Les Nouveaux chiens de garde de Gilles Balbastre et Yannick Kergoat, avec Arlette Chabot, Laurence Ferrari, David Pujadas... Au cinéma mercredi 11 janvier.
Synopsis : En 1932, l’écrivain Paul Nizan publiait Les chiens de garde pour dénoncer les philosophes et les écrivains de son époque qui, sous couvert de neutralité intellectuelle, s’imposaient en véritables gardiens de l’ordre établi.
Aujourd’hui, les chiens de garde sont journalistes, éditorialistes, experts médiatiques, ouvertement devenus évangélistes du marché et gardiens de l’ordre social. Sur le mode sardonique, Les Nouveaux chiens de garde dénonce cette presse qui, se revendiquant indépendante, objective et pluraliste, se prétend contre-pouvoir démocratique. Avec force et précision, le film pointe la menace croissante d'une information produite par des grands groupes industriels du Cac40 et pervertie en marchandise.
Allociné : "Les Nouveaux Chiens de garde" tire son nom d'un essai de Serge Halimi. Si l'adaptation de romans au cinéma est assez courante, le passage de l'essai vers le documentaire l'est beaucoup moins...
Yannick Kergoat : A proprement parler, ce n’est pas une adaptation. On a repris le nom de l’essai de Serge Halimi, un des co-auteurs du documentaire. Mais c’est un essai cinématographique qui est inspiré de tout un courant critique sur la question des médias, qui a émergé il y a une quinzaine d’années. Le livre de Serge Halimi en était l’un des déclencheurs, mais il n’est pas le seul : il y a les essais de Pierre Bourdieu, les livres de Noam Chomsky... Ca s’est poursuivi à travers les publications du Monde diplomatique., de PLPL (Pour Lire Pas Lu), du Plan B, à travers des films comme ceux de Pierre Carles... Mais aussi beaucoup à travers le travail d’associations comme Acrimed (Action Critique Média).
C'est très compliqué de prétendre adapter un essai au cinéma. Je pense qu’on reprend la question du livre de Serge Halimi complètement autrement, à la fois au niveau du ton, de la construction, de l’équilibre des idées... Serge Halimi a contribué à l’écriture du scénario, c'est-à-dire mettre en place, dessiner les grandes lignes de ce que sera le film. Mais il faut bien être conscient qu’un film comme ça se fabrique aussi beaucoup au montage, ou à travers le choix des archives. Serge Halimi a collaboré au même titre que Renaud Lambert ou Pierre Rimbert, Gilles Balbastre et moi-même.

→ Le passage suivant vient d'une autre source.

(** Such a word, then a hyphen and a number: an unknown qualifier. *)
Lemma maven_word_hyphen w :
  w ∈ maven_words -> is_word (w +:+ "-") /\ assoc mavenQualifierOrder (TrimLeft (w +:+ "-") "-.") = None.
Proof.
  unfold maven_words. simpl. rewrite !elem_of_cons, elem_of_nil. unfold is_word.
  intros H. by repeat destruct H as [->|H].
Qed.

(** PEP 440: a release, a dot suffix and its number. *)
Definition suffix_byte (w : string) (c : ascii) : bool := numeric_byte c || bool_decide (c ∈ bytes w).

Section dot_suffix.
Context (x : list Z) (Hx : segments_ok x) (n : Z) (Hn : 0 <= n <= int64_max).

Lemma dot_suffixed_bytes w :
  all_bytes (suffix_byte w) (dotted x +:+ (w +:+ itoa_nonneg n)) = true.
Proof using Hx Hn.
  rewrite !all_bytes_app, !andb_true_iff. split_and!.
  - apply dotted_all; [done|]. unfold suffix_byte. by intros c ->.
  - unfold all_bytes. apply forallb_forall. intros c Hc%list_elem_of_In. unfold suffix_byte.
    by rewrite (bool_decide_true _ Hc), orb_true_r.
  - eapply all_bytes_impl; [|apply itoa_numeric; lia]. unfold suffix_byte. by intros c ->.
Qed.

Lemma dot_suffix_hit w :
  all_bytes (not_byte "."%char) w = true ->
  LastIndex (dotted x +:+ (String "." w +:+ itoa_nonneg n)) (String "." w) =
  Some (String.length (dotted x)).
Proof using Hn.
  intros Hw. change (String "." w +:+ itoa_nonneg n) with (String "." (w +:+ itoa_nonneg n)).
  apply LastIndex_app. rewrite all_bytes_app, Hw. eapply all_bytes_impl; [|apply itoa_nonneg_digits; lia].
  intros c Hc. unfold not_byte. case_bool_decide; [by subst | done].
Qed.
Lemma flat_ranges_affected_witness :
  (VersionAffected "3.2.1" sample_flat "" "npm").2 = false /\
  ((VersionAffected "3.2.1" sample_flat "" "npm").1 = true <->
   (exists f, f ∈ [mk_flat "0" "3.2.1" ""] /\ flat_nonempty f /\
      within (fun a b => Compare a b "SEMVER" "npm") "3.2.1" (flat_interval f)) \/
   listed "3.2.1" "npm" [] \/
   (Forall (.= empty_flat) [mk_flat "0" "3.2.1" ""] /\ [] = @nil string)).
Proof.
  apply (flat_ranges_affected "3.2.1" sample_flat "" "npm" [mk_range "" []]); try (vm_compute; reflexivity).
  apply Forall_singleton. by right.
Defined.

Lemma stored_ranges_match_witness :
  exists ranges, parseRanges sample_ranges = Some ranges /\ Forall stored_range ranges.
Proof.
  apply (stored_ranges_match sample_ranges
    (JArray [JObject [("type", JString "SEMVER");
       ("events", JArray [JObject [("introduced", JString "1.0.0")]; JObject [("fixed", JString "1.4.2")];
          JObject [("introduced", JString "2.0.0")]; JObject [("fixed", JString "2.1.0")]])]])).
  - vm_compute. reflexivity.
  - vm_compute. reflexivity.
  - repeat first [decided | constructor].
Defined.
End witnesses.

Le film sort 15 ans après l'essai de Serge Halimi. Pourquoi?
Y.K. La réalité des phénomènes décrits dans le livre de Serge Halimi, publié en 1997, est encore tout à fait d’actualité aujourd’hui. Faire un film procède d’une autre intention, d’une autre économie. Mais les faits que le film dénonce sont effectivement tout à fait comparables à ceux que le livre dénonçait à l’époque. Ca n’a pas beaucoup changé, ça c’est certain ! La réalité décrite n’a pas beaucoup évolué. On va même dire d’une certaine manière, cela s’est empiré, avec la concentration des médias français et la crise de la presse que tout le monde connait.
Ensuite, pourquoi faire un film ? D’une part, le film est né du désir de son producteur, qui s’appelle Jacques Kirsner. Il est un peu à l’origine de ce projet et a réuni l'équipe autour de lui. On espère à travers ce film dire, et redire, fortement -puisque c’est un film de combat, qui a été fait pour interpeller-, les questions qui sont soulevées à la fois à travers ce que Serge Halimi a écrit, et encore une fois à travers tout le courant critique qui s’est développé depuis.
Le film comprend énormément d'archives, parfois rares. Comment les avez-vous choisies?
Y.K. Il y a trois raisons principales qui conduisent à choisir telle ou telle archive. D’abord, ces archives, on les connaissait pour une partie. Parce qu'elles sont justement issues de ce courant critique, elles ont été décrites dans des livres, dans des articles… On avait des références dans les articles d’Acrimed, du Monde diplomatique, etc. Ca a contribué à faire un premier tri.
Ensuite, le second tri, vient de leur accessibilité. Est-ce qu’on est capable de les retrouver ou un équivalent ? On a beaucoup utilisé un outil extraordinaire, qui s’appelle INA media pro (les archives numérisées par l’INA).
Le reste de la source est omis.